(* ===== verification/Congestion.v ===== *)
(** Congestion control ([tox-sequenced/src/congestion/]): the interface
    [CongestionControl] of [mod.rs], its implementations [Aimd] ([aimd.rs]),
    [Cubic] ([cubic.rs]), [Bbrv1] ([bbrv1.rs]) and [Bbrv2] ([bbrv2.rs]), and the
    dispatching enumeration [Algorithm].

    All rates, gains and windows are the single-precision numbers of
    [Float32.v].  The random generator of the BBR algorithms and the power
    functions of CUBIC are library code: they are parameters. *)

From S2P Require Import Prelude Protocol Float32 F32Theory.
From Stdlib Require Import SpecFloat Reals Lra.
#[local] Open Scope Z_scope.
#[local] Open Scope list_scope.

Record DeliverySample := mkSample {
  bytes_delivered : Z;
  duration : Duration;
  sample_now : Instant;
  sample_app_limited : bool
}.

(** The trait; [None] is a panic. *)
Class CongestionControl (C : Type) := {
  on_ack : C -> Duration -> option DeliverySample -> Z -> Z -> Instant -> option C;
  on_nack : C -> Instant -> option C;
  on_timeout : C -> Instant -> option C;
  cwnd : C -> Z;
  pacing_rate : C -> f32;
  min_rtt : C -> Duration;
  on_fragment_sent : C -> Z -> Instant -> C
}.

(** The random source handed to the algorithms. *)
Class RandSource (Rng : Type) := {
  next_u32 : Rng -> Z * Rng;
  gen_usize : Rng -> Z * Rng;
  gen_range : Rng -> Z -> Z -> Z * Rng
}.

(** [protocol::PACING_GAIN] *)
Definition PACING_GAIN : f32 := F32.of_Z 2.

(** Literals shared by the algorithms. *)
Definition f_half : f32 := F32.lit 1 2.
Definition f_one : f32 := F32.of_Z 1.
Definition f_two : f32 := F32.of_Z 2.
Definition f_mtu : f32 := F32.of_Z ESTIMATED_PAYLOAD_SIZE.

(** [last_rtt.as_secs_f32().clamp(0.01, 1.0)] *)
Definition clamped_secs (d : Duration) : f32 := F32.clamp (as_secs_f32 d) (F32.lit 1 100) f_one.

(** [now.saturating_duration_since(stamp) > limit] for a recorded time stamp *)
Definition older (stamp : option Instant) (now : Instant) (limit : Duration) (absent : bool) : bool :=
  match stamp with Some s => limit <? since now s | None => absent end.

Module Aimd.

Definition INITIAL_CWND : f32 := F32.of_Z 10.
Definition INITIAL_SSTHRESH : f32 := F32.of_Z 64.
Definition MIN_SSTHRESH : f32 := F32.of_Z 2.

Record t := mk { a_cwnd : f32; ssthresh : f32; last_rtt : Duration }.
#[global] Instance eta_t : Settable t := fun a => mk (a_cwnd a) (ssthresh a) (last_rtt a).

Definition with_cwnd (initial_cwnd : f32) : t := mk initial_cwnd INITIAL_SSTHRESH (from_millis 200).
Definition new : t := with_cwnd INITIAL_CWND.

Definition ack (a : t) (rtt : Duration) (bytes_acked : Z) : t :=
  let fragments_acked := F32.div (F32.of_Z bytes_acked) f_mtu in
  let a := if F32.lt (a_cwnd a) (ssthresh a)
           then a <| a_cwnd := F32.add (a_cwnd a) fragments_acked |>
           else a <| a_cwnd := F32.add (a_cwnd a) (F32.div fragments_acked (a_cwnd a)) |> in
  a <| last_rtt := rtt |>.

Definition nack (a : t) : t :=
  let a := a <| ssthresh := F32.max (F32.div (a_cwnd a) f_two) MIN_SSTHRESH |> in
  a <| a_cwnd := ssthresh a |>.

Definition timeout (a : t) : t :=
  let a := a <| ssthresh := F32.max (F32.div (a_cwnd a) f_two) MIN_SSTHRESH |> in
  a <| a_cwnd := f_one |>.

Definition window (a : t) : Z := F32.to_usize (a_cwnd a).

Definition rate (a : t) : f32 :=
  F32.div (F32.mul (F32.mul (a_cwnd a) f_mtu) PACING_GAIN) (clamped_secs (last_rtt a)).

#[global] Instance control : CongestionControl t := {
  on_ack a rtt _ bytes_acked _ _ := Some (ack a rtt bytes_acked);
  on_nack a _ := Some (nack a);
  on_timeout a _ := Some (timeout a);
  cwnd := window;
  pacing_rate := rate;
  min_rtt := last_rtt;
  on_fragment_sent a _ _ := a
}.

End Aimd.

(** [f32::powi] and [f32::powf] *)
Class PowerFunctions := { powi : f32 -> Z -> f32; powf : f32 -> f32 -> f32 }.

Module Cubic.

Definition INITIAL_CWND : f32 := F32.of_Z 10.
Definition INITIAL_SSTHRESH : f32 := F32.of_Z 64.
Definition MIN_CWND : f32 := F32.of_Z 2.
Definition C : f32 := F32.lit 2 5.
Definition BETA : f32 := F32.lit 7 10.

Record t := mk {
  c_cwnd : f32; ssthresh : f32; w_max : f32; k : f32; epoch_start : option Instant;
  origin_cwnd : f32; tcp_cwnd : f32; last_rtt : Duration
}.
#[global] Instance eta_t : Settable t := fun c =>
  mk (c_cwnd c) (ssthresh c) (w_max c) (k c) (epoch_start c) (origin_cwnd c) (tcp_cwnd c) (last_rtt c).

Definition new : t :=
  {| c_cwnd := INITIAL_CWND; ssthresh := INITIAL_SSTHRESH; w_max := F32.of_Z 0; k := F32.of_Z 0;
     epoch_start := None; origin_cwnd := F32.of_Z 0; tcp_cwnd := INITIAL_CWND;
     last_rtt := from_millis 200 |}.

Section Cubic.
Context `{PowerFunctions}.

Definition third : f32 := F32.div f_one (F32.of_Z 3).

Definition update_cwnd (c : t) (now : Instant) : t :=
  match epoch_start c with
  | Some start =>
      let t := as_secs_f32 (since now start) in
      let target := F32.add (F32.mul C (powi (F32.sub t (k c)) 3)) (w_max c) in
      if F32.lt target (tcp_cwnd c) then c <| c_cwnd := tcp_cwnd c |> else c <| c_cwnd := target |>
  | None => c
  end.

Definition start_epoch (c : t) (now : Instant) : t :=
  match epoch_start c with
  | None =>
      let c := c <| epoch_start := Some now |> in
      let c := if F32.lt (c_cwnd c) (w_max c)
               then c <| k := powf (F32.div (F32.sub (w_max c) (c_cwnd c)) C) third |>
                      <| origin_cwnd := c_cwnd c |>
               else c <| k := F32.of_Z 0 |> <| origin_cwnd := c_cwnd c |> in
      c <| tcp_cwnd := c_cwnd c |>
  | Some _ => c
  end.

Definition ack (c : t) (rtt : Duration) (bytes_acked : Z) (now : Instant) : t :=
  let c := c <| last_rtt := rtt |> in
  let fragments_acked := F32.div (F32.of_Z bytes_acked) f_mtu in
  if F32.lt (c_cwnd c) (ssthresh c) then
    let c := c <| c_cwnd := F32.add (c_cwnd c) fragments_acked |> in
    c <| tcp_cwnd := c_cwnd c |>
  else
    let c := start_epoch c now in
    let c := c <| tcp_cwnd := F32.add (tcp_cwnd c) (F32.div fragments_acked (tcp_cwnd c)) |> in
    update_cwnd c now.

Definition nack (c : t) : t :=
  let c := c <| epoch_start := None |> in
  let c := if F32.lt (c_cwnd c) (w_max c)
           then c <| w_max := F32.div (F32.mul (c_cwnd c) (F32.add f_one BETA)) f_two |>
           else c <| w_max := c_cwnd c |> in
  let c := c <| c_cwnd := F32.max (F32.mul (c_cwnd c) BETA) MIN_CWND |> in
  let c := c <| ssthresh := c_cwnd c |> in
  let c := c <| tcp_cwnd := c_cwnd c |> in
  c <| k := powf (F32.div (F32.mul (w_max c) (F32.sub f_one BETA)) C) third |>.

Definition timeout (c : t) : t :=
  let c := c <| epoch_start := None |> in
  let c := c <| w_max := c_cwnd c |> in
  let c := c <| ssthresh := F32.max (F32.mul (c_cwnd c) BETA) MIN_CWND |> in
  c <| c_cwnd := f_one |> <| tcp_cwnd := f_one |>.

Definition window (c : t) : Z := F32.to_usize (F32.max (c_cwnd c) MIN_CWND).

Definition rate (c : t) : f32 :=
  F32.div (F32.mul (F32.mul (c_cwnd c) f_mtu) PACING_GAIN) (clamped_secs (last_rtt c)).

#[global] Instance control : CongestionControl t := {
  on_ack c rtt _ bytes_acked _ now := Some (ack c rtt bytes_acked now);
  on_nack c _ := Some (nack c);
  on_timeout c _ := Some (timeout c);
  cwnd := window;
  pacing_rate := rate;
  min_rtt := last_rtt;
  on_fragment_sent c _ _ := c
}.

End Cubic.
End Cubic.

(** ** BBR *)

Definition RT_PROP_FILTER_LEN : Duration := from_secs 10.
Definition PROBE_RTT_INTERVAL : Duration := from_secs 10.
Definition STARTUP_PACING_GAIN : f32 := F32.lit 2885 1000.
Definition DRAIN_PACING_GAIN : f32 := F32.div f_one (F32.lit 2885 1000).
Definition PROBE_BW_CWND_GAIN : f32 := F32.of_Z 2.
Definition PROBE_RTT_DURATION : Duration := from_millis 200.
Definition IDLE_RESTART_THRESHOLD : Duration := from_secs 1.
Definition FULL_BW_THRESH_FACTOR : f32 := F32.lit 5 4.
Definition FULL_BW_COUNT_REQ : Z := 3.
Definition MIN_PACING_RATE : f32 := F32.of_Z 10000.
Definition MIN_CWND : Z := 4.
Definition INITIAL_RTT : Duration := from_secs 10.

(** The windowed maximum filter, the same in both versions. *)
Module MaxFilter.

Record t := mk { samples : list (Instant * f32); window : Duration }.

Definition new (window : Duration) : t := mk [] window.

(** Dropping samples older than the window from the front. *)
Fixpoint expire (now : Instant) (window : Duration) (q : list (Instant * f32)) : list (Instant * f32) :=
  match q with
  | [] => []
  | (t, s) :: q' => if window <? since now t then expire now window q' else q
  end.

(** Popping the samples not above [sample] from the back. *)
Fixpoint pop_smaller (sample : f32) (q : list (Instant * f32)) : list (Instant * f32) :=
  match q with
  | [] => []
  | (t, s) :: q' =>
      match pop_smaller sample q' with
      | [] => if F32.le s sample then [] else [(t, s)]
      | q' => (t, s) :: q'
      end
  end.

Definition add (f : t) (now : Instant) (sample : f32) : t :=
  mk (pop_smaller sample (expire now (window f) (samples f)) ++ [(now, sample)]) (window f).

Definition get (f : t) : f32 := match samples f with (_, s) :: _ => s | [] => F32.of_Z 0 end.

End MaxFilter.

(** A bandwidth sample in bytes per second, over at least one millisecond. *)
Definition sample_bandwidth (sample : DeliverySample) : f32 :=
  F32.div (F32.of_Z (bytes_delivered sample)) (as_secs_f32 (Z.max (duration sample) (from_millis 1))).

Definition add_bandwidth (f : MaxFilter.t) (now : Instant) (sample : DeliverySample) : MaxFilter.t :=
  let bw := sample_bandwidth sample in
  if F32.is_finite bw && F32.gt bw (F32.of_Z 0) &&
     (negb (sample_app_limited sample) || F32.gt bw (MaxFilter.get f))
  then MaxFilter.add f now bw else f.

Module Bbrv1.

Definition PROBE_RTT_CWND_GAIN : f32 := f_one.
Definition PROBE_RTT_PACING_GAIN : f32 := f_one.
Definition STARTUP_MIN_PACING_RATE : f32 := F32.of_Z 200000.
Definition MIN_CWND_GAIN : f32 := F32.lit 11 10.
Definition LOSS_REDUCTION_FACTOR : f32 := F32.lit 9 10.
Definition LOSS_EVENT_THRESHOLD : Z := 8.
Definition PACING_GAINS : list f32 :=
  [F32.lit 5 4; F32.lit 3 4; f_one; f_one; f_one; f_one; f_one; f_one].

Inductive State := Startup | Drain | ProbeBw | ProbeRtt.
#[export] Instance State_eq_dec : EqDecision State.
Proof. solve_decision. Defined.

Section Bbrv1.
Context {Rng : Type} `{RandSource Rng}.

Record t := mk {
  state : State;
  max_bw : MaxFilter.t;
  b_min_rtt : Duration;
  min_rtt_stamp : option Instant;
  pacing_gain : f32;
  cwnd_gain : f32;
  filled_pipe : bool;
  full_bw : f32;
  full_bw_count : Z;
  cycle_index : Z;
  cycle_stamp : option Instant;
  last_ack_time : option Instant;
  loss_count_in_round : Z;
  in_flight_at_round_start : Z;
  round_start : option Instant;
  app_limited : bool;
  has_non_app_limited_sample_in_round : bool;
  rng : Rng
}.
#[global] Instance eta_t : Settable t := fun b =>
  mk (state b) (max_bw b) (b_min_rtt b) (min_rtt_stamp b) (pacing_gain b) (cwnd_gain b) (filled_pipe b)
     (full_bw b) (full_bw_count b) (cycle_index b) (cycle_stamp b) (last_ack_time b)
     (loss_count_in_round b) (in_flight_at_round_start b) (round_start b) (app_limited b)
     (has_non_app_limited_sample_in_round b) (rng b).

Definition enter_startup (b : t) : t :=
  b <| state := Startup |> <| pacing_gain := STARTUP_PACING_GAIN |> <| cwnd_gain := STARTUP_PACING_GAIN |>
    <| filled_pipe := false |> <| full_bw := F32.of_Z 0 |> <| full_bw_count := 0 |>.

Definition new (r : Rng) : t :=
  enter_startup
    {| state := Startup; max_bw := MaxFilter.new RT_PROP_FILTER_LEN; b_min_rtt := INITIAL_RTT;
       min_rtt_stamp := None; pacing_gain := STARTUP_PACING_GAIN; cwnd_gain := STARTUP_PACING_GAIN;
       filled_pipe := false; full_bw := F32.of_Z 0; full_bw_count := 0; cycle_index := 0;
       cycle_stamp := None; last_ack_time := None; loss_count_in_round := 0;
       in_flight_at_round_start := 0; round_start := None; app_limited := false;
       has_non_app_limited_sample_in_round := false; rng := r |}.

Definition update_bandwidth (b : t) (now : Instant) (sample : DeliverySample) : t :=
  b <| max_bw := add_bandwidth (max_bw b) now sample |>.

Definition enter_drain (b : t) : t :=
  b <| state := Drain |> <| pacing_gain := DRAIN_PACING_GAIN |> <| cwnd_gain := STARTUP_PACING_GAIN |>.

Definition enter_probe_bw (b : t) (now : Instant) : option t :=
  let b := b <| state := ProbeBw |> in
  let '(n, r) := gen_usize (rng b) in
  let b := b <| rng := r |> <| cycle_index := n mod len PACING_GAINS |> in
  gain ← idx PACING_GAINS (cycle_index b);
  Some (b <| pacing_gain := gain |> <| cycle_stamp := Some now |>).

Definition enter_probe_rtt (b : t) (now : Instant) : t :=
  b <| state := ProbeRtt |> <| pacing_gain := PROBE_RTT_PACING_GAIN |> <| cwnd_gain := PROBE_RTT_CWND_GAIN |>
    <| cycle_stamp := Some now |>.

Definition update_min_rtt (b : t) (now : Instant) (rtt : Duration) : t :=
  let expired := older (min_rtt_stamp b) now PROBE_RTT_INTERVAL false in
  let b := if (rtt <? b_min_rtt b) || negb (bool_decide (is_Some (min_rtt_stamp b))) || expired
           then b <| b_min_rtt := rtt |> <| min_rtt_stamp := Some now |> else b in
  if expired && negb (bool_decide (state b = ProbeRtt)) then enter_probe_rtt b now else b.

Definition check_filled_pipe (b : t) (round_expired : bool) : option t :=
  if filled_pipe b || negb round_expired || app_limited b then Some b
  else
    let bw := MaxFilter.get (max_bw b) in
    if F32.eq bw (F32.of_Z 0) then Some b
    else if F32.gt bw (F32.mul (full_bw b) FULL_BW_THRESH_FACTOR)
    then Some (b <| full_bw := bw |> <| full_bw_count := 0 |>)
    else
      n ← chk_usize (full_bw_count b + 1);
      let b := b <| full_bw_count := n |> in
      Some (if FULL_BW_COUNT_REQ <=? n then b <| filled_pipe := true |> else b).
══════════════════════════════
ASSIGNMENT: Could you restate word for word the lines above from the one containing "Definition update_min_rtt (b" through the one containing "then b <| b_min_rtt", both included, and nothing else?

ANSWER TO THIS TASK:
Definition update_min_rtt (b : t) (now : Instant) (rtt : Duration) : t :=
  let expired := older (min_rtt_stamp b) now PROBE_RTT_INTERVAL false in
  let b := if (rtt <? b_min_rtt b) || negb (bool_decide (is_Some (min_rtt_stamp b))) || expired
           then b <| b_min_rtt := rtt |> <| min_rtt_stamp := Some now |> else b in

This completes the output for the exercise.